Spreadsort

Spreadsort is a hybrid sorting algorithm that combines ideas from radix sort and comparison-based sorting. It partitions data based on key ranges and recursively sorts partitions, switching to comparison sorting when partitions become small or distribution becomes irregular.

It is designed to achieve near linear performance on structured data while retaining robustness on arbitrary inputs.

Problem

Given an array $A$ of sortable keys, possibly integers, floating point values, or strings, sort the array efficiently under varying distributions.

Idea

Spreadsort works by:

Estimating the value range of the data
Partitioning elements into buckets based on high-order bits or value intervals
Recursively sorting each bucket
Switching to comparison sort when buckets are small or uneven

It adapts between radix-like behavior and comparison sort based on input characteristics.

Algorithm Sketch

spreadsort(A):
    if size(A) small:
        comparison_sort(A)
        return A

    determine value range [min, max]
    choose bucket count k

    partition A into k buckets based on range

    for each bucket:
        if bucket large:
            spreadsort(bucket)
        else:
            comparison_sort(bucket)

    concatenate buckets

Example

Sort:

A = [102, 15, 230, 78, 54, 12, 89]

Step 1: determine range Step 2: partition into buckets Step 3: recursively sort each bucket

Final result:

[12, 15, 54, 78, 89, 102, 230]

Correctness

Partitioning ensures that all elements in earlier buckets are less than elements in later buckets.

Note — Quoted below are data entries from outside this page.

Lemma link_frame x : ~ in_header a x -> ~ in_header p.1 x -> ~ own x -> ld8 m' x = ld8 m x.
Proof.
  intros H1 H2 H3. rewrite ld8_st64_out, join_prev_frame, join_next_frame; [done..|]. unfold own, loc_base, loc_freep in *. lia.
Qed.

Lemma link_above : above loc_base L' top.
Proof.
  apply above_app in Hab as (mid & H1 & H2 & H3 & H4). apply above_app. exists mid. split; [done|].
  apply ins_next_above; [done..| |by apply ins_next_positive].
  apply ins_next_above; [done|simpl; lia| |done]. unfold bend. simpl. by rewrite Z.max_r by lia.
Qed.

Lemma link_freep : ld64 m' loc_freep = p.1.
Proof.
  apply above_app in Hab as (mid & H1 & H2 & H3 & H4). apply above_le in H1, H4. unfold bend, loc_base in *.
  rewrite ld64_st64_same. apply u64_small. lia.
Qed.

Lemma link_chain : chain m' L' loc_base.
Proof.
  apply chain_app in Hch as [H1 (H2 & H3 & H4)]. pose proof Hab as (mid & H5 & H6 & H7 & H8)%above_app.
  pose proof (above_le _ _ _ H5) as H9. pose proof (above_le _ _ _ HB) as H10. unfold bend in Hp.
  assert (Hlo : 0 < loc_base) by done.
  pose proof (join_next_chain m p.1 a n loc_base top B) as Hj.
  specialize (Hj ltac:(lia) ltac:(lia) ltac:(lia) Hn Htop H3 Hsz H4 HB Hpos).
  pose proof (ins_next_above a (a, n) B top) as Hj2.
  specialize (Hj2 ltac:(simpl; lia) ltac:(simpl; lia)). unfold bend in Hj2. simpl in Hj2. rewrite Z.max_r in Hj2 by lia.
  specialize (Hj2 HB Hpos). destruct (ins_next_head a n B Hn Hpos) as (n' & B' & E & Hn' & _). rewrite E in Hj, Hj2 |- *.
  pose proof (join_prev_chain (join_next m a p.1) p.1 p.2 a n' loc_base top B') as Hk. rewrite <- surjective_pairing in Hk.
  specialize (Hk ltac:(lia) H7 Hp ltac:(lia) Htop).
  assert (Hs : hsize (join_next m a p.1) p.1 = p.2).
  { rewrite (hsize_ext m); [done|]. intros x Hx. apply join_next_frame. unfold in_header in *. lia. }
  specialize (Hk Hs Hj Hj2 ltac:(lia)).
  eapply (chain_ext (join_prev (join_next m a p.1) a p.1)).
  - intros b x Hb Hx. apply ld8_st64_out. pose proof link_above as Hl. rewrite E in Hl. eapply above_elem in Hb; [|exact Hl].
    unfold in_header, loc_base, loc_freep in *. lia.
  - apply chain_app. split; [|done]. rewrite first_ins_next. eapply chain_ext; [|exact H1]. intros b x Hb Hx.
    eapply above_elem in Hb; [|exact H5]. unfold bend in Hb.
    rewrite join_prev_frame, join_next_frame; [done|..]; unfold in_header in *; lia.
Qed.

Lemma link_length : (length L' <= S (length (A ++ p :: B)))%nat.
Proof.
  rewrite !length_app. pose proof (length_ins_next p (ins_next (a, n) B)). pose proof (length_ins_next (a, n) B). simpl. lia.
Qed.

Lemma link_big : exists c, c ∈ L' /\ n <= c.2.
Proof.
  pose proof Hab as (mid & H5 & H6 & H7 & H8)%above_app. destruct (ins_next_head a n B Hn Hpos) as (n' & B' & E & Hn' & _).
  rewrite E. unfold ins_next at 1. case_match.
  - exists (p.1, p.2 + n'). split; [set_solver|simpl; lia].
  - exists (a, n'). split; [set_solver|simpl; lia].
Qed.
Lemma Forall2_compose {A : Type} (P Q R : A -> A -> Prop) (l1 l2 l3 : list A) :
  (forall x y z, P x y -> Q y z -> R x z) ->
  Forall2 P l1 l2 -> Forall2 Q l2 l3 -> Forall2 R l1 l3.
Proof.
  intros HR H12. revert l3. induction H12 as [| x y l1 l2 Hxy _ IH]; intros l3 H23.
  - inversion H23; subst. constructor.
  - inversion H23; subst. constructor; eauto.
Qed.

(** What marking one pid does to the registry. *)
Lemma mark_terminated_spec (target : Z) (servers : list ServerProcess) :
  let servers' := fst (mark_terminated target servers) in
  pid <$> servers' = pid <$> servers
  /\ Servers.name <$> servers' = Servers.name <$> servers
  /\ Forall2 (fun p p' => active p' = true -> active p = true) servers servers'
  /\ Forall2 (fun p p' => pid p <> target -> p' = p) servers servers'
  /\ (NoDup (pid <$> servers) ->
      Forall2 (fun p p' => pid p = target -> active p' = false) servers servers').
Proof.
  cbv zeta. induction servers as [| server rest IH]; cbn [mark_terminated].
  - cbn. repeat split; constructor.
  - destruct (Z.eqb_spec (pid server) target) as [Heq | Hne].
    + cbn [fst fmap list_fmap pid Servers.name].
      split; [reflexivity |]. split; [reflexivity |].
      split; [| split].
      * constructor; [cbn; discriminate | apply Forall2_diag; auto].
      * constructor; [intros; contradiction | apply Forall2_diag; auto].
      * intros Hnodup. cbn [fmap list_fmap] in Hnodup. apply NoDup_cons in Hnodup as [Hfresh _].
        constructor; [reflexivity |]. apply Forall2_diag.
        intros p Hp Hpid. exfalso. apply Hfresh.
        rewrite Heq, <- Hpid. now apply list_elem_of_fmap_2.
    + destruct (mark_terminated target rest) as [rest' logged].
      cbn [fst fmap list_fmap] in *. destruct IH as (Hpids & Hnames & Hmono & Hother & Hmark).
      split; [now rewrite Hpids |]. split; [now rewrite Hnames |].
      split; [| split].
      * constructor; auto.
      * constructor; auto.
      * intros Hnodup. apply NoDup_cons in Hnodup as [_ Hnodup].
        constructor; [congruence | auto].
Qed.

(** X19.  What [sigchld_handler] does for the children that [waitpid]
    reports (positive pids): the counter [child_exited] grows by their
    number (in the arithmetic of [int]); the registry keeps its
    processes, with their pids and names, in place; no process becomes
    active again; a process whose pid was not reported is as before;
    and, when the pids of the registry are distinct, every process whose
    pid was reported is inactive afterwards. *)
Theorem sigchld_marks_terminated (results : list Z) :
  forall (child_exited : Z) (servers : list ServerProcess),
    in_int_range child_exited = true ->
    Forall (fun pid => 0 < pid) results ->
    let '(count, servers', logged) := sigchld_handler results child_exited servers in
    count = wrap_int (child_exited + Z.of_nat (length results))
    /\ pid <$> servers' = pid <$> servers
    /\ Servers.name <$> servers' = Servers.name <$> servers
    /\ Forall2 (fun p p' => active p' = true -> active p = true) servers servers'
    /\ Forall2 (fun p p' => pid p ∉ results -> p' = p) servers servers'
    /\ (NoDup (pid <$> servers) ->
        Forall2 (fun p p' => pid p ∈ results -> active p' = false) servers servers').
Proof.
  assert (forall c : Z, in_int_range (wrap_int c) = true) as Hwrap.
  { intros c. unfold in_int_range, INT_MIN, INT_MAX, wrap_int.
    pose proof (Z.mod_pos_bound (c + 2 ^ 31) (2 ^ 32) ltac:(lia)).
    apply andb_true_intro. split; apply Z.leb_le; lia. }
  induction results as [| target results IH]; intros child_exited servers Hint Hpos;
    cbn [sigchld_handler].
  - cbn [length]. rewrite Z.add_0_r, wrap_int_small by exact Hint.
    split; [reflexivity |]. split; [reflexivity |]. split; [reflexivity |].
    split; [| split]; [| | intros _]; apply Forall2_diag; auto.
    intros p _ Hin. now apply elem_of_nil in Hin.
  - apply Forall_cons in Hpos as [Htarget Hpos].
    destruct (Z.ltb_spec 0 target) as [_ | ?]; [| lia].
    pose proof (mark_terminated_spec target servers) as Hmark. cbv zeta in Hmark.
    destruct (mark_terminated target servers) as [servers1 logged1]. cbn [fst] in Hmark.
    destruct Hmark as (Hpids1 & Hnames1 & Hmono1 & Hother1 & Hdone1).
    specialize (IH (wrap_int (child_exited + 1)) servers1 (Hwrap _) Hpos).
    destruct (sigchld_handler results (wrap_int (child_exited + 1)) servers1)
      as [[count servers2] logged2].
    destruct IH as (Hcount & Hpids2 & Hnames2 & Hmono2 & Hother2 & Hdone2).
    split; [| split; [| split; [| split; [| split]]]].
    + rewrite Hcount, wrap_int_add. f_equal. cbn [length]. lia.
    + congruence.
    + congruence.
    + eapply Forall2_compose; [| exact Hmono1 | exact Hmono2]. cbn. auto.
    + eapply Forall2_compose; [| exact Hother1 | exact Hother2].
      cbn. intros p p1 p2 H1 H2 Hout. apply not_elem_of_cons in Hout as [Hne Hout].
      specialize (H1 Hne). subst p1. now apply H2.
    + intros Hnodup.
      assert (Forall2 (fun p p1 => pid p1 = pid p) servers servers1) as Hsame1.
      { clear - Hother1 Hmono1 Hpids1. revert servers1 Hpids1 Hother1 Hmono1.
        induction servers as [| p servers IHs]; intros [| p1 servers1] Hp Ho Hm;
          try discriminate; constructor.
        - cbn in Hp. congruence.
        - apply IHs; [cbn in Hp; congruence | now inversion Ho | now inversion Hm]. }
      specialize (Hdone1 Hnodup). rewrite <- Hpids1 in Hnodup. specialize (Hdone2 Hnodup).
      clear - Hdone1 Hdone2 Hmono2 Hsame1.
      revert servers2 Hdone2 Hmono2.
      induction Hdone1 as [| p p1 servers servers1 Hfirst _ IHd];
        intros servers2 Hdone2 Hmono2.
      * inversion Hdone2; subst. constructor.
      * inversion Hdone2 as [| ? p2 ? servers2' Hsecond Hrest]; subst.
        inversion Hmono2 as [| ? ? ? ? Hm Hmrest]; subst.
        inversion Hsame1 as [| ? ? ? ? Hpid Hsrest]; subst.
        constructor; [| now apply IHd].
        intros Hin. apply elem_of_cons in Hin as [Heq | Hin].
        -- destruct (active p2) eqn:Hactive; [| reflexivity].
           specialize (Hm eq_refl). rewrite Hfirst in Hm by exact Heq. discriminate.
        -- apply Hsecond. now rewrite Hpid.
Qed.

End RegistryFacts.

Lemma register_then_query_witness :
  let servers := [Servers.Build 100 "finance" false] in
  Servers.is_server_active "finance" (fst (Servers.register_server 200 "finance" servers))
  = false
  /\ Servers.is_server_active "logging" (fst (Servers.register_server 201 "logging" servers))
     = true.
Proof.
  cbv zeta. split.
  - refine (eq_trans (proj1 (proj2 (register_then_query 200 "finance"
                                      [Servers.Build 100 "finance" false])) _) _);
      [| reflexivity].
    constructor. reflexivity.
  - apply (proj1 (register_then_query 201 "logging" [Servers.Build 100 "finance" false])).
    repeat constructor. discriminate.
Defined.

Lemma sigchld_marks_terminated_witness :
  let servers := [Servers.Build 100 "finance" true; Servers.Build 101 "logging" true] in
  let servers' := [Servers.Build 100 "finance" true; Servers.Build 101 "logging" false] in
  Servers.sigchld_handler [101; 77] 0 servers
  = (2, servers', ["Child process terminated: logging (PID: 101)"%string])
  /\ Forall2 (fun p p' => Servers.pid p ∈ [101; 77] -> Servers.active p' = false)
             servers servers'.
Proof.
  cbv zeta.
  assert (Servers.sigchld_handler [101; 77] 0
            [Servers.Build 100 "finance" true; Servers.Build 101 "logging" true]
          = (2, [Servers.Build 100 "finance" true; Servers.Build 101 "logging" false],
             ["Child process terminated: logging (PID: 101)"%string])) as Hrun
    by (vm_compute; reflexivity).
  split; [exact Hrun |].
  pose proof (sigchld_marks_terminated [101; 77] 0
                [Servers.Build 100 "finance" true; Servers.Build 101 "logging" true]
                eq_refl) as Hthm.
  rewrite Hrun in Hthm. apply Hthm.
  - repeat constructor.
  - cbn. repeat constructor; rewrite ?elem_of_cons, ?elem_of_nil; intuition discriminate.
Defined.

(* ===================================================================== *)
(** * The client with any servers                                          *)
(* ===================================================================== *)

Section Keeping.
Context {W : Type} `{Client.Terminal W}.
Variable I : Client.locals W -> Prop.
Hypothesis I_inward : inward I.

Import Client.

Lemma keeps_ret {A : Type} (a : A) (Q : A -> Prop) : Q a -> keeps I (mret a : io W A) Q.
Proof. intros Ha s Hs. cbn. eauto. Qed.

Lemma keeps_bind {A B : Type} (m : io W A) (k : A -> io W B)
    (Q : A -> Prop) (R : B -> Prop) :
  keeps I m Q -> (forall a, Q a -> keeps I (k a) R) -> keeps I (m ≫= k) R.
Proof.
  intros Hm Hk s Hs. destruct (Hm s Hs) as (Hs1 & a & Hret & Ha).
  unfold mbind, io_bind. destruct (m s) as [[r ev] s1]. cbn [fst snd] in *. subst r.
  destruct (Hk a Ha s1 Hs1) as (Hs2 & b & Hret2 & Hb).
  destruct (k a s1) as [[r2 ev2] s2]. cbn [fst snd] in *. eauto.
Qed.

Lemma keeps_weaken {A : Type} (m : io W A) (Q R : A -> Prop) :
  keeps I m Q -> (forall a, Q a -> R a) -> keeps I m R.
Proof. intros Hm Himp s Hs. destruct (Hm s Hs) as (Hs1 & a & Hret & Ha). eauto. Qed.

Lemma keeps_emit (e : event) : keeps I (emit e : io W unit) (fun _ => True).
Proof. intros s Hs. cbn. eauto. Qed.

Lemma keeps_get {A : Type} (field : locals W -> A) (Q : A -> Prop) :
  (forall s, I s -> Q (field s)) -> keeps I (get field) Q.
Proof. intros Hfield s Hs. cbn. eauto. Qed.

Lemma keeps_outside {A : Type} (call : W -> A * W) : keeps I (outside call) (fun _ => True).
Proof.
  intros s Hs. unfold outside. destruct (call (world s)) as [a w]. cbn [fst snd].
  split; [now apply I_inward | eauto].
Qed.

Lemma keeps_shutdown_flag : keeps I (shutdown_flag : io W bool) (fun _ => True).
Proof. intros s Hs. unfold shutdown_flag. cbn. eauto. Qed.

Lemma keeps_attempt (operation : io W bool) (Q : bool -> Prop) :
  keeps I operation Q -> keeps I (attempt operation) Q.
Proof.
  intros Hop s Hs. destruct (Hop s Hs) as (Hs1 & a & Hret & Ha).
  unfold attempt. destruct (operation s) as [[r ev] s1]. cbn [fst snd] in *. eauto.
Qed.

(** A handler that returns catches whatever the guarded code does, when
    [I] asks nothing of the state. *)
Lemma keeps_catch {A : Type} (m : io W A) (handler : exception -> io W A) :
  (forall s, I s) ->
  (forall e, keeps I (handler e) (fun _ => True)) ->
  keeps I (catch m handler) (fun _ => True).
Proof.
  intros Hall Hh s Hs. unfold catch. destruct (m s) as [[[a | e] ev] s1].
  - cbn. eauto.
  - destruct (Hh e s1 (Hall s1)) as (Hs2 & a & Hret & _).
    destruct (handler e s1) as [[r2 ev2] s2]. cbn [fst snd] in *. eauto.
Qed.

Ltac keeps_step :=
  match goal with
  | |- keeps _ (mret _) _ => apply (keeps_ret _ (fun _ => True) Logic.I)
  | |- keeps _ (_ ≫= _) _ => eapply keeps_bind; [| intros ? ?]
  | |- keeps _ (print _) _ => apply keeps_emit
  | |- keeps _ (log_signal_event _) _ => apply keeps_emit
  | |- keeps _ block_signals _ => apply keeps_emit
  | |- keeps _ unblock_signals _ => apply keeps_emit
  | |- keeps _ (emit _) _ => apply keeps_emit
  | |- keeps _ (outside _) _ => apply keeps_outside
  | |- keeps _ shutdown_flag _ => apply keeps_shutdown_flag
  | |- keeps _ (if ?b then _ else _) _ => destruct b
  end.

Lemma keeps_retry_loop (operation_name : string) (operation : io W bool)
    (max_retries : Z) (Q : bool -> Prop) :
  keeps I operation Q ->
  forall (fuel : nat) (retries : Z),
    keeps I (retry_loop fuel operation_name operation max_retries retries) (fun _ => True).
Proof.
  intros Hop fuel. induction fuel as [| fuel IH]; intros retries; cbn [retry_loop].
  - keeps_step.
  - unfold ask_retry.
    repeat first [ apply IH | eapply keeps_attempt, Hop | keeps_step ].
Qed.

Lemma keeps_transaction (operation_name : string) (operation : io W bool)
    (max_retries : Z) (Q : bool -> Prop) :
  keeps I operation Q ->
  keeps I (transaction operation_name operation max_retries) (fun _ => True).
Proof.
  intros Hop. unfold transaction, retry_operation.
  repeat first [ eapply keeps_retry_loop, Hop | keeps_step ].
Qed.

End Keeping.

Section ClientFacts.
Context {W : Type} `{Client.Terminal W}.

Import Client.

Lemma anything_inward : inward (fun _ : locals W => True).
Proof. intros s w _. exact Logic.I. Qed.

Lemma offline_as_inward (u : Z) : inward (offline_as (W := W) u).
Proof. intros s w ((Hf & Hl & Hfile) & Hu). repeat split; assumption. Qed.

Ltac total_step :=
  match goal with
  | |- keeps _ (mret _) _ => apply (keeps_ret _ _ (fun _ => True) Logic.I)
  | |- keeps _ (_ ≫= _) _ => eapply keeps_bind; [| intros ? ?]
  | |- keeps _ (catch _ _) _ => apply keeps_catch; [intros; exact Logic.I | intros ?]
  | |- keeps _ (print _) _ => apply keeps_emit
  | |- keeps _ (log_signal_event _) _ => apply keeps_emit
  | |- keeps _ (emit _) _ => apply keeps_emit
  | |- keeps _ (get _) _ => apply (keeps_get _ _ (fun _ => True)); intros; exact Logic.I
  | |- keeps _ (outside _) _ => apply keeps_outside, anything_inward
  | |- keeps _ shutdown_flag _ => apply keeps_shutdown_flag
  | |- keeps _ (if ?b then _ else _) _ => destruct b
  | |- keeps _ (match ?x with _ => _ end) _ => destruct x
  end.
(** * Hotel booking server: pricing engine, inventory ledger and booking lifecycle

    A shallow embedding of [hotel_booking_mcp_server.py] (with the table
    constraints of [create_hotel_db.py]) and the properties of its
    specification.

    Conventions of the embedding.
    - A Python [float] is a primitive binary64 float; the integer literal [0]
      that initialises an accumulator is the float [0], which has the same
      value in every operation the code applies to it.
    - A calendar date (the text "YYYY-MM-DD" once [datetime.strptime] or the
      SQL cast to DATE has read it) is its proleptic Gregorian ordinal, the
      number [datetime.toordinal] returns; month and weekday are computed
      from the ordinal the way the [datetime] module does.
    - A table is the list of its rows in insertion order; a nullable TEXT
      column is an [option string]; numeric columns the code reads without a
      NULL test are taken NOT NULL.
    - A tool runs on a connection of its own: its statements act on a
      working copy of the database, [conn.commit()] publishes the copy and
      [conn.rollback()] drops it.
    - What [random] and the clock return is an argument of the operation. *)

From Stdlib Require Import ZArith List String Ascii Bool Lia.
From Stdlib Require Import Permutation Sorted.
From Stdlib Require Import Floats.PrimFloat Floats.FloatOps Floats.SpecFloat.
From Stdlib Require Import DecimalString DecimalZ.
Import ListNotations.

Local Open Scope string_scope.
Local Open Scope Z_scope.

(** ** Python numbers *)

Module PyFloat.

(** [float(n)] for an integer [n]; exact when [|n| < 2^53]. *)
Definition of_int (n : Z) : float :=
  match n with
  | Z0 => PrimFloat.zero
  | Zpos p => SF2Prim (S754_finite false p 0)
  | Zneg p => SF2Prim (S754_finite true p 0)
  end.

(** Nearest integer to [num / den] ([den > 0]), ties to the even one. *)
Definition div_half_even (num den : Z) : Z :=
  let q := num / den in
  let r := num mod den in
  if 2 * r <? den then q
  else if den <? 2 * r then q + 1
  else if Z.even q then q else q + 1.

Recursive sorting orders elements within each bucket. Switching to comparison sort preserves correctness for small or irregular partitions.

Complexity

Let:

$n$ be number of elements

Average time:

O(n)

Worst case:

O(n \log n)

depending on fallback comparison sorting.

Space:

O(n)

due to bucket storage.

Properties

property	value
stable	no
in place	no
comparison based	hybrid
adaptive	yes
distribution sensitive	yes

When to Use

Use spreadsort when:

data has some structure or bounded range
high performance is needed across mixed distributions
radix style sorting may help but full assumptions do not hold

Avoid when:

strict worst case guarantees are required
memory usage must be minimal
simple algorithms are preferred

Notes

Often used in high performance libraries
Works well for integers, floats, and strings
Adapts dynamically to input characteristics